Task to complete => Go over the entries below line by line, copying each one that contains the word "LoopState".

Listed entries =>
▬▬▬▬▬▬▬▬▬▬

Ltac lists_leaf :=
  intros ?st ?H; unfold epistemic_ok in *; unfold_updates; leaf_cases; state_simpl;
  solve [lists_solve].

Lemma lists_shell (cmd : string) (st : LoopState) :
  epistemic_ok st -> epistemic_ok (set_sys (snd (Tools.shell cmd (sys st))) st).
Proof. exact (fun H => H). Qed.

Lemma lists_tool (scope : string) (step : option nat) (tl : string)
    (a : Args) (obs : Obs) (st : LoopState) :
  epistemic_ok st -> epistemic_ok (trace_event (EvTool (Some scope) step tl a obs) st).
Proof. exact (fun H => H). Qed.

Lemma lists_record_evidence (step : nat) (tl : string) (a : Args) (obs : Obs) :
  preserves epistemic_ok (lift (record_evidence step tl a obs)).
Proof.
  intros st H. unfold lift, record_evidence. cbv zeta. cbn [snd].
  unfold epistemic_ok in *. leaf_cases; state_simpl; lists_solve.
Qed.

Ltac lstep :=
  match goal with
  | |- preserves _ (lift (record_evidence _ _ _ _)) => apply lists_record_evidence
  | _ => step ltac:(lists_leaf) lists_shell lists_tool
  end.

Lemma lists_block_call (step : nat) (call : ToolCall) (obs : Obs)
    (policy : string) (writes after : LoopState -> LoopState) :
  stable epistemic_ok writes -> stable epistemic_ok after ->
  preserves epistemic_ok (block_call step call obs policy writes after).
Proof. intros Hw Ha. unfold block_call. repeat lstep; assumption. Qed.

▬▬▬▬▬▬▬▬▬▬

Answer below =>
Lemma lists_shell (cmd : string) (st : LoopState) :
    (a : Args) (obs : Obs) (st : LoopState) :
    (policy : string) (writes after : LoopState -> LoopState) :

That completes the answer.